Task details:
From the entries below, copy every line that has the word "right".

(Saved data entries)
┌────────

(** The keys a refresh computes from those known before. *)
Definition refreshed (env : RefreshEnv) (hd : Z) (a : TrustAnchors) (d : Disk) (next : list ManagedKey) : Prop :=
  ∃ prior observed, prior_keys env a d = Ok prior ∧ fetch_observed env a = Ok observed ∧
    next = (apply_refresh prior observed (env_now env) hd).1.
Definition state_holds (d : Disk) (keys : list ManagedKey) : Prop :=
  ∃ st, load_state true d = Ok (Some st) ∧ state_keys st = keys.
Lemma state_holds_written v now keys t :
  v = 1 → state_holds {| state_text := Some (to_json {| version := v; last_refresh := now; state_keys := keys |}); anchor_text := t |} keys.
Proof. intros ->. eexists. unfold load_state. cbn. rewrite from_to_json. cbn. by split. Qed.

(** C6. A tick changes the trust anchors or either file only when the fetched
    root DNSKEY set verifies under a key that is already trusted.  When it
    succeeds, the published anchors, the anchor file and the state file all
    describe the same keys, those [apply_refresh] computes from the keys known
    before.  When it fails, the anchors in force are as they were, and so are the files, or
    the state file holds the new keys already, with the anchor file old or new. *)
Theorem tick_authenticated env hd a d r a' d' :
  tick env hd a d = (r, a', d') →
  ((a', d') ≠ (a, d) → signed_by_trusted env a) ∧
  match r with
  | Ok _ => ∃ next, refreshed env hd a d next ∧ from_managed_keys next = Ok a' ∧
      anchor_text d' = Some (render_anchor_file next DEFAULT_ANCHOR_TTL) ∧ state_holds d' next
  | Err _ => a' = a ∧ (d' = d ∨ ∃ next, refreshed env hd a d next ∧ state_holds d' next ∧
      (anchor_text d' = anchor_text d ∨ anchor_text d' = Some (render_anchor_file next DEFAULT_ANCHOR_TTL)))
  end.
Proof.
  unfold tick, save_state, save_anchor_file. destruct (fetch_observed env a) as [observed|e] eqn:Ho.
  2:{ intros [= <- <- <-]. by split; [|split; [|left]]. }
  pose proof (fetch_observed_signed _ _ _ Ho) as Hsig.
  destruct (prior_keys env a d) as [prior|e] eqn:Hp.
  2:{ intros [= <- <- <-]. by split; [|split; [|left]]. }
  destruct (apply_refresh prior observed (env_now env) hd) as [nx df] eqn:Ha.
  assert (Rf : refreshed env hd a d nx) by (exists prior, observed; by rewrite Ha).
  intros Ht. split; [done|]. destruct (env_save_state_ok env); [|injection Ht as <- <- <-; by split; [|left]].
  destruct (env_save_anchor_ok env).
  - destruct (from_managed_keys nx) as [na|e] eqn:Hn; injection Ht as <- <- <-.
    + exists nx. split_and!; [done..|by apply state_holds_written].
    + split; [done|]. right. exists nx. split_and!; [done|by apply state_holds_written|by right].
  - injection Ht as <- <- <-. split; [done|]. right. exists nx. split_and!; [done|by apply state_holds_written|by left].
Qed.
End Refresh.
End Anchor.
(** The NSEC proofs (RFC 4035 section 5.4). *)
Definition nsec_proof (sets : list (Name * list DnsRecord)) (qname : Name) (qtype : RecordType)
  (rcode : ResponseCode) : Prop :=
  let q := to_lowercase qname in
  (rcode = RC_NoError ∧ ∃ o rs n, (o, rs) ∈ sets ∧ nsec_of rs = Some n ∧
     to_lowercase o = q ∧ qtype ∉ nsec_types n) ∨
  (rcode = RC_NXDomain ∧
   (∃ o rs n, (o, rs) ∈ sets ∧ nsec_of rs = Some n ∧
      canonical_lt o q = true ∧ canonical_lt q (next_domain_name n) = true) ∧
   (∃ o rs n w, (o, rs) ∈ sets ∧ nsec_of rs = Some n ∧
      prepend_wildcard (closest_encloser q [o; next_domain_name n]) = Some w ∧
      (canonical_lt o w = true ∧ canonical_lt w (next_domain_name n) = true ∨
       name_eqb (to_lowercase o) w = true ∧ qtype ∉ nsec_types n))).

Lemma has_type_false t ts : has_type t ts = false ↔ t ∉ ts.
Proof.
  unfold has_type. rewrite <- not_true_iff_false, existsb_exists.
  split; [intros Hn Hin; apply Hn; exists t; split; [by apply list_elem_of_In|by apply bool_decide_eq_true]|].
  intros Hn (t' & Hin%list_elem_of_In & ->%bool_decide_eq_true). done.
Qed.

Lemma nsec_nodata_sound sets q qtype :
  nsec_nodata sets q qtype = Some DenialSecure →
  ∃ o rs n, (o, rs) ∈ sets ∧ nsec_of rs = Some n ∧ name_eqb (to_lowercase o) q = true ∧
    qtype ∉ nsec_types n.
Proof.
  induction sets as [|[o rs] sets IH]; cbn [nsec_nodata]; [done|].
  destruct (name_eqb (to_lowercase o) q) eqn:E; cbn [negb].
  - destruct (nsec_of rs) as [n|] eqn:En.
    + destruct (has_type qtype (nsec_types n)) eqn:Eh; [done|]. intros _.
      exists o, rs, n. split_and!; [left|done|done|by apply has_type_false].
    + intros (o' & rs' & n & ? & ?)%IH. exists o', rs', n. split; [by right|done].
  - intros (o' & rs' & n & ? & ?)%IH. exists o', rs', n. split; [by right|done].
Qed.
(* ===== verification/Validator.v ===== *)
(** * Chain validation ([Validator] of [recursor/dnssec.rs])

    The validator's state is its key cache and the number of times it has asked
    the outside world: every upstream exchange, clock reading, random id and
    deadline is answered by a [World] as a function of that number.  The
    concurrent prefetch runs in two phases, as [join_all] polls it: all cache
    look-ups in order, then the fetches. *)
From S2P Require Import Prelude Hickory Reference Text TtlCaches Anchor Dnssec.

Module Validator.
Import Anchor Dnssec.

(** [iterative::ChainStep] and [WalkChain]. *)
Record ChainStep `{NameOps} := {
  cs_zone : Name; cs_ds : list DnsRecord; cs_ds_rrsig : list RRSIG; cs_ns_ips : list IpAddr }.
Record WalkChain `{NameOps} := { steps : list ChainStep }.

Record World := {
  up : nat → list IpAddr → list Z → result (list Z);
  instant : nat → Z; unix : nat → Z; rnd : nat → Z; timed_out : nat → bool }.

Section Validator.
Context `{NameOps} {HK : Hickory} `{!MapIter} (w : World).

Record St := { cache : DnskeyCache.DnskeyCache; tick : nat }.
Definition bump (n : nat) (st : St) : St := {| cache := cache st; tick := tick st + n |}.

(** ** The cache, with its clock readings *)

Definition get_positive (z : Name) (st : St) : option (list DNSKEY) * St :=
  (DnskeyCache.get_positive (instant w (tick st)) z (cache st), bump 1 st).
Definition has_negative (z : Name) (st : St) : bool * St :=
  (DnskeyCache.has_negative (instant w (tick st)) z (cache st), bump 1 st).
Definition put_positive (z : Name) (ks : list DNSKEY) (ttl : Z) (st : St) : St :=
  {| cache := DnskeyCache.put_positive (instant w (tick st)) (instant w (S (tick st))) z ks ttl
                (cache st);
     tick := tick st + 2 |}.
Definition put_negative (z : Name) (st : St) : St :=
  {| cache := DnskeyCache.put_negative (instant w (tick st)) (instant w (S (tick st))) z (cache st);
     tick := tick st + 2 |}.
Definition invalidate_positive (z : Name) (st : St) : St :=
  {| cache := DnskeyCache.invalidate_positive z (cache st); tick := tick st |}.

(** [Duration::from_secs(records.iter().map(ttl).min().unwrap_or(60))]. *)
Definition min_ttl (records : list DnsRecord) : Z :=
  from_secs (match records with
             | [] => as_secs DnskeyCache.MIN_POSITIVE_TTL
             | r :: rs => foldr (λ r acc, Z.min (r_ttl r) acc) (r_ttl r) rs
             end).

(** ** Fetching *)

Definition Fetch : Type := list DnsRecord * list DNSKEY * option RRSIG.

(** The loop over the name servers: the first that answers decides. *)
Fixpoint fetch_loop (z : Name) (wire : list Z) (ns_ips : list IpAddr) (st : St)
  : result Fetch * St :=
  match ns_ips with
  | [] => (Err "all NSes failed", st)
  | ip :: ns_ips' =>
      match up w (tick st) [ip] wire with
      | Err _ => fetch_loop z wire ns_ips' (bump 1 st)
      | Ok bytes =>
          match from_bytes bytes with
          | None => (Err "parsing DNSKEY response", bump 1 st)
          | Some resp =>
              let zone_lower := to_lowercase z in
              (Ok (extract_dnskey_answers (λ n, name_eqb (to_lowercase n) zone_lower)
                     (answers resp) [] [] None), bump 1 st)
          end
      end
  end.
Definition fetch_dnskey_rrset (z : Name) (ns_ips : list IpAddr) (st : St) : result Fetch * St :=
  match ns_ips with
  | [] => (Err "no NS addresses to query", st)
  | _ =>
      match build_dnskey_query (rnd w (tick st)) z with
      | Err e => (Err e, bump 1 st)
      | Ok wire => fetch_loop z wire ns_ips (bump 1 st)
      end
  end.

Definition build_ds_query (txid : Z) (z : Name) : result (list Z) :=
  let msg := message_new txid MT_Query OC_Query in
  let msg := set_rd false msg in
  let msg := add_query (set_query_class DC_IN (query_query z RT_DS)) msg in
  let msg := set_edns edns_dnssec msg in
  ok_or "encode DS query" (to_vec msg).

(** The records of one DS response, added to those found so far. *)
Definition collect_ds (z : Name) (acc : list DnsRecord * option RRSIG) (r : DnsRecord)
  : list DnsRecord * option RRSIG :=
  if negb (name_eqb (to_lowercase (r_name r)) z) then acc
  else match r_data r with
       | RD_DS _ => (acc.1 ++ [r], acc.2)
       | RD_RRSIG s => if bool_decide (type_covered s = RT_DS) then (acc.1, Some s) else acc
       | _ => acc
       end.
Fixpoint fetch_ds_loop (z : Name) (wire : list Z) (root_ips : list IpAddr)
  (acc : list DnsRecord * option RRSIG) (st : St) : (list DnsRecord * option RRSIG) * St :=
  match root_ips with
  | [] => (acc, st)
  | ip :: root_ips' =>
      match up w (tick st) [ip] wire with
      | Err _ => fetch_ds_loop z wire root_ips' acc (bump 1 st)
      | Ok bytes =>
          match from_bytes bytes with
          | None => fetch_ds_loop z wire root_ips' acc (bump 1 st)
          | Some msg =>
              let acc := foldl (collect_ds z) acc (answers msg ++ authorities msg) in
              match acc with
              | (_ :: _, Some _) => (acc, bump 1 st)
              | _ => fetch_ds_loop z wire root_ips' acc (bump 1 st)
              end
          end
      end
  end.

(** ** Checks on key sets *)

Definition ds_data (r : DnsRecord) : option DS :=
  match r_data r with RD_DS d => Some d | _ => None end.

(** At least one key hashes to one of the DS records. *)
Definition ds_match (z : Name) (ds : list DnsRecord) (ks : list DNSKEY) : bool :=
  existsb (λ k, existsb (λ d, default false (ds_covers d z k)) (omap ds_data ds)) ks.

Definition any_verifies (ks : list DNSKEY) (rrset : list DnsRecord) (sig : RRSIG) : bool :=
  existsb (verify_rrset rrset sig) ks.

(** [chain_keys.retain(|(n, _)| n != zone); chain_keys.push((zone, keys))]. *)
Definition replace_entry (z : Name) (ks : list DNSKEY) (chain : Chain) : Chain :=
  filter (λ p, name_eqb p.1 z = false) chain ++ [(z, ks)].

(** ** The root *)

Definition splice_in_zone_dnskey (chain : Chain) (z : Name) (ns_ips : list IpAddr) (st : St)
  : result Chain * St :=
  let zone_key := to_lowercase z in
  let '(hit, st) := get_positive zone_key st in
  match hit with
  | Some cached_keys => (Ok (replace_entry z cached_keys chain), st)
  | None =>
      let '(r, st) := fetch_dnskey_rrset z ns_ips st in
      match r with
      | Err e => (Err e, st)
      | Ok (records, ks, sig) =>
          match sig with
          | None => (Err "DNSKEY RRset came without an RRSIG", st)
          | Some sig =>
              match check_rrsig_validity (unix w (tick st)) sig with
              | Err e => (Err e, bump 1 st)
              | Ok _ =>
                  let st := bump 1 st in
                  let existing := default [] (snd <$> find (λ p, name_eqb p.1 z) chain) in
                  if negb (any_verifies existing records sig)
                  then (Err "DNSKEY RRSIG did not verify under any existing trusted key", st)
                  else (Ok (replace_entry z ks chain), put_positive zone_key ks (min_ttl records) st)
              end
          end
      end
  end.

└────────

Finished exercise:
    + split; [done|]. right. exists nx. split_and!; [done|by apply state_holds_written|by right].
  - injection Ht as <- <- <-. split; [done|]. right. exists nx. split_and!; [done|by apply state_holds_written|by left].
    + intros (o' & rs' & n & ? & ?)%IH. exists o', rs', n. split; [by right|done].
  - intros (o' & rs' & n & ? & ?)%IH. exists o', rs', n. split; [by right|done].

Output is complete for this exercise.